In MDN I noticed a function that turns a piece of text (Python 2 unicode) into a slug. It looks like this:


    non_url_safe = ['"', '#', '$', '%', '&', '+',
                    ',', '/', ':', ';', '=', '?',
                    '@', '[', '\\', ']', '^', '`',
                    '{', '|', '}', '~', "'"]

    def slugify(self, text):
        """
        Turn the text content of a header into a slug for use in an ID
        """
        non_safe = [c for c in text if c in self.non_url_safe]
        if non_safe:
            for c in non_safe:
                text = text.replace(c, '')
        # Strip leading, trailing and multiple whitespace, convert remaining whitespace to _
        text = u'_'.join(text.split())
        return text

The code is 7-8 years old and relates to a migration when MDN was created as a Python fork from an existing PHP solution.

I couldn't help but to react to the fact that it's a list and it's looped over every single time. Twice, in a sense. Python has built-in tools for this kinda stuff. Let's see if I can make it faster.

The candidates


translate_table = {ord(char): u'' for char in non_url_safe}
non_url_safe_regex = re.compile(
    r'[{}]'.format(''.join(re.escape(x) for x in non_url_safe)))

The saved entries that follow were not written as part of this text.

(* ===== verification/Invariant.v ===== *)
(** * The invariant of a running node

    Every operation of a node, on whatever state and whatever the network does,
    keeps its routing table well formed for its own identifier and its write
    batches within their slots.  The proof goes through every function of
    Listener.v, LatencyRouter.v and Dht.v that a goroutine of the node runs; the
    callbacks run with the channel of the bootstrap ([run_br] of Bootstrap.v).

    Two promises are used: a storage hands out its values by nothing but calls of
    the callback ([IterateLaw], kept by both storages), and the events that the
    datagrams of the run complete have identifiers of the right length
    ([event_ok]); the code does not check that. *)
From stdpp Require Import base list numbers gmap strings.
From Stdlib Require Import Lia.
From S2P Require Import Prelude Keyspace Bucket RoutingTable Journey Packet.
From S2P Require Import Storage Event Cache Listener LatencyRouter Dht Config Database Node Bootstrap.
Local Open Scope Z_scope.

(** What [Iterate] promises to its callers: its callback's state changes by the
    callback only. *)
Class IterateLaw (St : Type) `{Storage St} :=
  iterate_inv : ∀ A (I : A → Prop) (cb : A → Value → outcome (A * bool)) a s a' s',
    (∀ x v x' b, I x → cb x v = Ret (x', b) → I x') → I a → st_Iterate cb a s = Ret (a', s') → I a'.

Lemma memory_visit_inv A (I : A → Prop) (cb : A → Value → outcome (A * bool)) vs a a' b :
  (∀ x v x' b, I x → cb x v = Ret (x', b) → I x') → I a → Memory.visit cb a vs = Ret (a', b) → I a'.
Proof.
  intros Hcb. revert a. induction vs as [|v vs IH]; intros a Ha E; cbn in E; [by injection E as <- _|].
  apply obind_Ret in E as ([x more] & E1 & E). apply (Hcb _ _ _ _ Ha) in E1.
  destruct more; [by eapply IH|by injection E as <- _].
Qed.

#[export] Instance Memory_IterateLaw hash range : @IterateLaw _ (Memory.Memory_Storage hash range).
Proof.
  intros A I cb a s a' s' Hcb Ha E. cbn in E. revert E. generalize (range s) as ks. intros ks.
  revert a s Ha. induction ks as [|k ks IH]; intros a s0 Ha E; cbn in E; [by injection E as <- _|].
  destruct (s0 !! k) as [it|]; [|by eapply IH].
  apply obind_Ret in E as (it' & _ & E). apply obind_Ret in E as ([x more] & E1 & E).
  apply memory_visit_inv with (I := I) in E1; [|done..]. destruct more; [by eapply IH|by injection E as <- _].
Qed.

#[export] Instance Database_IterateLaw `{Gob} `{LevelDB} hash : @IterateLaw _ (Database.Database_Storage hash).
Proof.
  intros A I cb a s a' s' Hcb Ha E. cbn in E. apply obind_Ret in E as (x & E & [= <- _]).
  revert a Ha E. induction (ldb_Iter s).1 as [|[k data] es IH]; intros a Ha E; cbn in E; [by injection E as <-|].
  destruct (Database.deserialize_one data) as [v|]; [|by eapply IH].
  apply obind_Ret in E as ([y more] & E1 & E). apply (Hcb _ _ _ _ Ha) in E1.
  destruct more; [by eapply IH|by injection E as <-].
Qed.

#[export] Instance sum_IterateLaw {A B} (SA : Storage A) (SB : Storage B) `{!@IterateLaw A SA} `{!@IterateLaw B SB} :
  @IterateLaw _ (sum_Storage SA SB).
Proof.
  intros C I cb x [a|b] x' s' Hcb Hx E; cbn in E; apply obind_Ret in E as ([y s] & E & [= <- _]);
    by eapply iterate_inv in E.
Qed.

Module Invariant.
Import Listener Dht Node.

Section inv.
Context `{Env} `{GoSort} {St : Type} `{Storage St} `{!IterateLaw St}.
Context (journey_hash : bytes → Z).
Abbreviation W := (world St cb app).
Implicit Types w : W.

(** The invariant. *)
Definition batch_ok (b : batch) : Prop := (length (queued b) ≤ slots b)%nat.

Record ok_for (me : bytes) w : Prop := {
  ok_table : RoutingTable.wf (w_routing w);
  ok_nil0 : RoutingTable.last_nil0 (w_routing w);
  ok_local : n_id (RoutingTable.localNode (w_routing w)) = me;
  ok_me : w_localID w = me;
  ok_batches : Forall batch_ok (w_batches w);
}.
Context (me : bytes).
Abbreviation node_ok := (ok_for me).

(** What the invariant speaks of. *)
Definition core w : bytes * RoutingTable.routingTable * list batch :=
  (w_localID w, w_routing w, w_batches w).

Lemma ok_core w w' : core w' = core w → node_ok w → node_ok w'.
Proof. unfold core. intros [= E1 E2 E3] [A1 A0 A2 A4 A3]. split; by rewrite ?E1, ?E2, ?E3. Qed.

Lemma ok_on_app f w : node_ok w → node_ok (on_app f w).
Proof. by apply ok_core. Qed.
Lemma ok_user c w : node_ok w → node_ok (user c w).
Proof. by apply ok_core. Qed.
Lemma ok_storage s w : node_ok w → node_ok (set_storage s w).
Proof. by apply ok_core. Qed.
Lemma ok_requests c w : node_ok w → node_ok (set_requests c w).
Proof. by apply ok_core. Qed.
Lemma ok_packets p w : node_ok w → node_ok (set_packets p w).
Proof. by apply ok_core. Qed.
Lemma ok_rids n w : node_ok w → node_ok (set_rids n w).
Proof. by apply ok_core. Qed.

Lemma ok_if (b : bool) w w' : node_ok w → node_ok w' → node_ok (if b then w else w').
Proof. by destruct b. Qed.

Lemma ok_on_journey {A} f (m : Journey.journey → outcome (A * Journey.journey)) w x w' :
  on_journey f m w = Ret (x, w') → node_ok w → node_ok w'.
Proof.
  unfold on_journey. intros E. apply obind_Ret in E as (j & _ & E). apply obind_Ret in E as ([y j'] & _ & [= _ <-]).
  apply ok_on_app.
Qed.

(** ** The routing table *)
Lemma ok_step o w t :
  RoutingTable.step (w_routing w) o = Ret t →
  (∀ now id addr lat tm, o = RoutingTable.OpInsert now id addr lat tm → valid_id id) →
  node_ok w → node_ok (set_routing t w).
Proof.
  intros E Hv [A1 A0 A2 A4 A3]. destruct (RoutingTable.step_wf_any _ _ _ A1 E Hv) as [Hwf Hl].
  split; cbn; [done|exact (RoutingTable.step_last_nil0 _ _ _ A1 E A0)|by rewrite Hl|done|done].
Qed.

Lemma ok_insert now id addr lat tm w t :
  RoutingTable.insert now id addr lat tm (w_routing w) = Ret t → valid_id id →
  node_ok w → node_ok (set_routing t w).
Proof.
  intros E Hid. apply (ok_step (RoutingTable.OpInsert now id addr lat tm)); [done|].
  by intros ????? [= <- <- <- <- <-].
Qed.

Lemma ok_seen now id w b t :
  RoutingTable.seen now id (w_routing w) = Ret (b, t) → node_ok w → node_ok (set_routing t w).
Proof. intros E. apply (ok_step (RoutingTable.OpSeen now id)); [|done]. cbn. by rewrite E. Qed.

Lemma ok_remove id w t :
  RoutingTable.remove id (w_routing w) = Ret t → node_ok w → node_ok (set_routing t w).
Proof. intros E. by apply (ok_step (RoutingTable.OpRemove id)). Qed.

def _slugify1(self, text):
    non_safe = [c for c in text if c in self.non_url_safe]
    if non_safe:
        for c in non_safe:
            text = text.replace(c, '')
    text = u'_'.join(text.split())
    return text

def _slugify2(self, text):
    text = text.translate(self.translate_table)
    text = u'_'.join(text.split())
    return text

def _slugify3(self, text):
    text = self.non_url_safe_regex.sub('', text).strip()
    text = u'_'.join(re.split(r'\s+', text))
    return text

I wrote a thing that would call each one of the candidates, assert that their outputs always match and store how long each one took.

The results

The slowest is fast enough. But if you're still reading, here are the results:

_slugify1 0.101ms
_slugify2 0.019ms
_slugify3 0.033ms

So using a translate table is 5 times faster. And a regex 3 times faster. But they're all sufficiently fast.

Conclusion

This is the least of your problems in a world of real I/O such as databases and other genuinely CPU intense stuff. Well, it was fun little side-trip.

Also, aren't there better solutions that just blacklist all control characters?

Comments

James Bennett

I remember this one, and I'm the original author of that piece of code.

When first written, the slow looping approach was actually the simplest solution for the underlying problem, which was the specific way the previous wiki engine had encoded section titles for use in HTML IDs. The old wiki would replace these characters with a sequence of hex values of the character's UTF-8 bytes, each preceded by a dot. So a space in a section title, for example, would become '.20' in the generated ID.

At the time that had to be preserved so that existing links to specific sections of MDN documents would continue to work after the move to Django. You can see the original replacement code in the commit that introduced it:

https://github.com/mozilla/kuma/commit/be10b92234bda15a86f98a893b38fc1dce56e1a9

It would have been possible to write a function that transformed only the characters needing encoding, and map() over the input applying that, but the loop approach, while slightly less efficient, seemed clearer and more readable to me (and the extra time it took was more than lost in the noise, anyway; kuma's page rendering was a hugely expensive operation, for a variety of reasons).

Nowadays, it appears MDN no longer enforces the requirement to remain compatible with MindTouch section IDs, so it'd make sense to me to just go ahead and replace this code with a more idiomatic approach like the translation table (and then another tiny piece of code I wrote would vanish out of MDN...).

Peter Bengtsson

Thank you for posting that! That MindTouch legacy is still lurking about.

I'm still fond of my conclusion (even though it wasn't particularly surprising) that these little details don't actually matter all that much. I/O rules the latency and creating slugs isn't something that needs to be done every couple of milliseconds. Perhaps I blogged about it just to go for a walk.

Anonymous

To be fair, the `translate_table` creation should be inside the `_slugify2` function, which is the only one that uses it.

In addition, maybe you should use `timeit` to run them more than once.

upp

Not really, that's unfair because you recreate translate_table everytime you call 2.